“I think as far as the case of Mr. Afridi is concerned, it was in accordance with Pakistani laws and by the Pakistani courts, and we need to respect each other's legal processes,” Moazzam Ali Khan told reporters.
Pakistani authorities on Wednesday sentenced a Afridi to 33 years in jail on charges of treason, officials said, a move that drew angry condemnation from US officials already at odds with Islamabad.
Afridi was accused of running a fake vaccination campaign, in which he collected DNA samples, that is believed to have helped the American intelligence agency track down bin Laden in a Pakistani town.
The al-Qaeda chieftain was killed in a unilateral US special forces raid in the town of Abbottabad in May last year. Afridi is the first person to be sentenced by Pakistani authorities in the bin Laden case.
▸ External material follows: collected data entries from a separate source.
(** Bytes that read as a format's values are what the values pack to. *)
Lemma packed_of_unpack fmt fs zs b image off :
  parse_fmt fmt = Ok fs → Forall unsigned fs → 0 ≤ fields_size fs → Forall2 fits fs (VI <$> zs) →
  pack fmt (VI <$> zs) = Ok b → bytes_ok b → bytes_ok image → 0 ≤ off → off + fields_size fs ≤ len image →
  unpack_ints fmt image off = Ok zs → slice image off (off + fields_size fs) = b.
Proof.
  intros Hf Hu Hsz Hfit Hp Hb Hi Ho Hl H. unfold unpack_ints in H.
  rewrite (unpack_from_eq _ fs) in H by done. cbn [mbind result_bind] in H. apply ints_Ok in H.
  assert (len b = fields_size fs) as Eb.
  { unfold pack in Hp. rewrite Hf in Hp. cbn [mbind result_bind] in Hp.
    destruct (pack_unpack_fields fs _ Hfit) as (b' & Hb' & Hn & _). congruence. }
  assert (unpack_from fmt b 0 = Ok (VI <$> zs)) as E.
  { pose proof (unpack_from_packed fmt fs (VI <$> zs) b [] [] 0 Hf Hfit Hp eq_refl) as E.
    by rewrite app_nil_r in E. }
  rewrite (unpack_from_eq _ fs), slice_full in E by (done || lia). apply (inj Ok) in E.
  apply (unpack_fields_inj fs); [done|by apply bytes_ok_slice|done|rewrite len_slice by lia; lia|done|].
  congruence.
Qed.

Lemma bytes_ok_segment flags offset virtual file_size memory_size alignment :
  bytes_ok (segment_bytes flags offset virtual file_size memory_size alignment).
Proof. unfold segment_bytes. rewrite !bytes_ok_app. split_and!; apply bytes_ok_le_bytes; lia. Qed.

Lemma bytes_ok_tail entry : bytes_ok (tail_bytes entry).
Proof. unfold tail_bytes. rewrite !bytes_ok_app. split_and!; apply bytes_ok_le_bytes; lia. Qed.

Lemma unpack_slice_segment image off flags offset virtual file_size memory_size alignment :
  bytes_ok image → 0 ≤ off → off + 56 ≤ len image →
  0 ≤ flags < 2 ^ 32 → 0 ≤ offset < 2 ^ 64 → 0 ≤ virtual < 2 ^ 64 → 0 ≤ file_size < 2 ^ 64 →
  0 ≤ memory_size < 2 ^ 64 → 0 ≤ alignment < 2 ^ 64 →
  unpack_ints segment_format image off =
    Ok (segment_values flags offset virtual file_size memory_size alignment) →
  slice image off (off + 56) = segment_bytes flags offset virtual file_size memory_size alignment.
Proof.
  intros Hok Ho Hl ? ? ? ? ? ? H. change 56 with (fields_size segment_fields) in *.
  apply (packed_of_unpack segment_format segment_fields
    (segment_values flags offset virtual file_size memory_size alignment)); try done.
  - unfold segment_fields. repeat constructor; lia.
  - by apply segment_fit.
  - by apply segment_pack.
  - apply bytes_ok_segment.
Qed.

Lemma unpack_slice_tail image entry :
  bytes_ok image → 64 ≤ len image → 0 ≤ entry < 2 ^ 64 →
  unpack_ints tail_format image 16 = Ok (tail_values entry) → slice image 16 64 = tail_bytes entry.
Proof.
  intros Hok Hl ? H. change 64 with (16 + fields_size tail_fields).
  apply (packed_of_unpack tail_format tail_fields (tail_values entry)); try done.
  - unfold tail_fields. repeat constructor; lia.
  - by apply tail_fit.
  - by apply tail_pack.
  - apply bytes_ok_tail.
Qed.

(** ** Reading an image back *)

Section images.
Context (entry flags1 offset1 virtual1 size1 memory1 align1 flags2 offset2 virtual2 size2 memory2 align2 : Z).
Context (code data : bytes).
Hypothesis Hcode : len code ≤ 0x1000.

Let image : bytes := image_bytes entry (segment_bytes flags1 offset1 virtual1 size1 memory1 align1)
  (segment_bytes flags2 offset2 virtual2 size2 memory2 align2) code data.

Lemma len_image : len image = 0x2000 + len data.
Proof using Hcode.
  unfold image, image_bytes. rewrite !len_app, len_header_bytes, !len_segment_bytes, !len_zeros by lia. lia.
Qed.

Lemma image_header : 0 ≤ entry < 2 ^ 64 → unpack_from header_format image 0 = Ok (header_values entry).
Proof using Type. intros. unfold image, image_bytes. by apply header_unpack. Qed.

Lemma image_segment1 :
  0 ≤ flags1 < 2 ^ 32 → 0 ≤ offset1 < 2 ^ 64 → 0 ≤ virtual1 < 2 ^ 64 → 0 ≤ size1 < 2 ^ 64 →
  0 ≤ memory1 < 2 ^ 64 → 0 ≤ align1 < 2 ^ 64 →
  unpack_ints segment_format image 64 = Ok (segment_values flags1 offset1 virtual1 size1 memory1 align1).
Proof using Type.
  intros. unfold image, image_bytes. apply (segment_unpack (header_bytes entry)); [assumption..|]. by rewrite len_header_bytes.
Qed.

Lemma image_segment2 :
  0 ≤ flags2 < 2 ^ 32 → 0 ≤ offset2 < 2 ^ 64 → 0 ≤ virtual2 < 2 ^ 64 → 0 ≤ size2 < 2 ^ 64 →
  0 ≤ memory2 < 2 ^ 64 → 0 ≤ align2 < 2 ^ 64 →
  unpack_ints segment_format image 120 = Ok (segment_values flags2 offset2 virtual2 size2 memory2 align2).
Proof using Type.
  intros. unfold image, image_bytes. rewrite app_assoc.
  apply (segment_unpack (header_bytes entry ++ segment_bytes flags1 offset1 virtual1 size1 memory1 align1));
    [assumption..|]. by rewrite len_app, len_header_bytes, len_segment_bytes.
Qed.

Lemma image_prefix : ∃ p, len p = 0x1000 ∧ image = p ++ code ++ zeros (0x1000 - len code) ++ data.
Proof using Type.
  exists (header_bytes entry ++ segment_bytes flags1 offset1 virtual1 size1 memory1 align1 ++
    segment_bytes flags2 offset2 virtual2 size2 memory2 align2 ++ zeros (0x1000 - 176)).
  rewrite !len_app, len_header_bytes, !len_segment_bytes, len_zeros by lia. split; [lia|].
  unfold image, image_bytes. by rewrite <-!app_assoc.
Qed.

Lemma image_code n : n = len code → slice image 0x1000 (0x1000 + n) = code.
Proof using Type.
  intros ->. destruct image_prefix as (p & Hp & ->). pose proof (len_nonneg code).
  rewrite slice_app_r, Hp, Z.sub_diag by lia. rewrite slice_app_l, slice_full by lia. done.
Qed.

Lemma image_data b : b = 0x2000 + len data → slice image 0x2000 b = data.
Proof using Hcode.
  intros ->. destruct image_prefix as (p & Hp & ->). pose proof (len_nonneg data).
  rewrite slice_app_r, slice_app_r by lia. rewrite slice_app_r by (rewrite ?len_zeros by lia; lia).
  rewrite len_zeros by lia. etrans; [|by apply (slice_full data (len data))]. f_equal; lia.
Qed.
End images.

End Elf64.

(** ** The permanent runtime's images *)

Module RuntimeElf.
Import Elf64.

Definition CODE_BASE : Z := 0x0000008000000000.
Definition DATA_BASE : Z := 0x0000008000002000.
Definition CODE_OFFSET : Z := 0x1000.
Definition DATA_OFFSET : Z := 0x2000.
Definition PAGE_SIZE : Z := 0x1000.
Definition DATA_FILE_SIZE : Z := PAGE_SIZE.
Definition IMAGE_SIZE : Z := 0x3000.

Definition build (code data : bytes) : result bytes :=
  raise_if ((len code =? 0) || (PAGE_SIZE <? len code))
    (ValueError "runtime code must be 1..4096 bytes, got {len(code)}");;
  raise_if (DATA_FILE_SIZE <? len data)
    (ValueError "runtime data must be <=4096 bytes, got {len(data)}");;
  let padded_data := data ++ zeros (DATA_FILE_SIZE - len data) in
  let ident := zeros 16 in
  let ident := set_slice ident 0 4 ([0x7f] ++ B "ELF") in
  let ident := set_slice ident 4 8 [2; 1; 1; 0] in
  header ← pack "<16sHHIQQQIHHHHHH"
    [VS ident; VI 2; VI 0x3E; VI 1; VI CODE_BASE; VI 64; VI 0; VI 0; VI 64; VI 56; VI 2; VI 0; VI 0; VI 0];
  code_header ← pack "<IIQQQQQQ"
    [VI 1; VI 5; VI CODE_OFFSET; VI CODE_BASE; VI 0; VI (len code); VI (len code); VI PAGE_SIZE];
  data_header ← pack "<IIQQQQQQ"
    [VI 1; VI 6; VI DATA_OFFSET; VI DATA_BASE; VI 0; VI (len padded_data); VI (len padded_data);
     VI PAGE_SIZE];
  let image := zeros (DATA_OFFSET + len padded_data) in
  let image := set_slice image 0 64 header in
  let image := set_slice image 64 120 code_header in
  let image := set_slice image 120 176 data_header in
  let image := set_slice image CODE_OFFSET (CODE_OFFSET + len code) code in
  Ok (put_tail image DATA_OFFSET padded_data).

(** [verify-runtime-user-elf.py]'s [main]; the result is [code[5]]. *)
Definition verify (data : bytes) : result Z :=
  raise_if (negb (len data =? IMAGE_SIZE))
    (SystemExit "runtime ELF must be {IMAGE_SIZE} bytes, got {len(data)}");;
  raise_if (negb (beq (slice data 0 16) ([0x7f] ++ B "ELF" ++ [2; 1; 1; 0] ++ zeros 8)))
    (SystemExit "invalid ELF64 identity");;
  fields ← unpack_ints "<HHIQQQIHHHHHH" data 16;
  raise_if (negb (beq fields [2; 0x3E; 1; CODE_BASE; 64; 0; 0; 64; 56; 2; 0; 0; 0]))
    (SystemExit "invalid ELF64 header fields: {fields!r}");;
  code ← unpack_ints "<IIQQQQQQ" data 64;
  rw ← unpack_ints "<IIQQQQQQ" data 120;
  raise_if (negb (beq (slice code 0 5) [1; 5; CODE_OFFSET; CODE_BASE; 0]))
    (SystemExit "invalid executable PT_LOAD: {code!r}");;
  code5 ← get_item code 5;
  code6 ← get_item code 6;
  code7 ← get_item code 7;
  raise_if ((code5 =? 0) || (PAGE_SIZE <? code5) || negb (code6 =? code5) || negb (code7 =? PAGE_SIZE))
    (SystemExit "invalid executable sizes: {code!r}");;
  raise_if (negb (beq rw [1; 6; DATA_OFFSET; DATA_BASE; 0; PAGE_SIZE; PAGE_SIZE; PAGE_SIZE]))
    (SystemExit "invalid writable PT_LOAD: {rw!r}");;
  raise_if (any (slice data 176 CODE_OFFSET)) (SystemExit "non-zero header padding");;
  Ok code5.

(** ** Properties of the runtime's images *)

Definition code_segment (n : Z) : bytes := segment_bytes 5 CODE_OFFSET CODE_BASE n n PAGE_SIZE.
Definition data_segment : bytes :=
  segment_bytes 6 DATA_OFFSET DATA_BASE PAGE_SIZE PAGE_SIZE PAGE_SIZE.

Lemma build_eq code data :
  0 < len code ≤ PAGE_SIZE → len data ≤ DATA_FILE_SIZE →
  build code data = Ok (image_bytes CODE_BASE (code_segment (len code)) data_segment code
    (data ++ zeros (DATA_FILE_SIZE - len data))).
Proof.
  intros Hc Hd. pose proof (len_nonneg data). unfold build, DATA_FILE_SIZE, PAGE_SIZE in *.
  pass_guard lia. pass_guard lia.
  set (padded := data ++ zeros (4096 - len data)).
  assert (len padded = 4096) as Hp by (unfold padded; len_solve). rewrite Hp.
  pose proof (header_pack CODE_BASE ltac:(unfold CODE_BASE; lia)) as Eh.
  unfold header_format, header_values in Eh.
  change (set_slice (set_slice (zeros 16) 0 4 ([127] ++ B "ELF")) 4 8 [2; 1; 1; 0]) with ident_bytes.
  unfold ident_bytes. rewrite Eh. cbn [mbind result_bind].
  pose proof (segment_pack 5 CODE_OFFSET CODE_BASE (len code) (len code) 4096) as E1.
  cbn [fmap list_fmap segment_values] in E1. unfold segment_format in E1.
  rewrite E1 by (unfold CODE_OFFSET, CODE_BASE; lia). cbn [mbind result_bind].
  pose proof (segment_pack 6 DATA_OFFSET DATA_BASE 4096 4096 4096) as E2.
  cbn [fmap list_fmap segment_values] in E2. unfold segment_format in E2.
  rewrite E2 by (unfold DATA_OFFSET, DATA_BASE; lia). cbn [mbind result_bind].
  destruct (image_writes (header_bytes CODE_BASE) (segment_bytes 5 CODE_OFFSET CODE_BASE (len code) (len code) 4096)
    (segment_bytes 6 DATA_OFFSET DATA_BASE 4096 4096 4096) code padded) as [E _];
    [apply len_header_bytes|apply len_segment_bytes|apply len_segment_bytes|lia|].
  rewrite Hp in E. apply (f_equal Ok), E.
Qed.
The sentence was handed down under tribal laws, which unlike the national penal code do not carry the death penalty for treason. US officials and lawmakers said Afridi deserved only praise.
“We continue to see no basis for these charges, for him being held, for any of it,” State Department spokeswoman Victoria Nuland told reporters, declining specific comment on the 33-year sentence given to Afridi.
A senior US official with knowledge of counter-terrorism operations against al-Qaeda in Pakistan said the doctor's actions “helped save Pakistani and American lives.”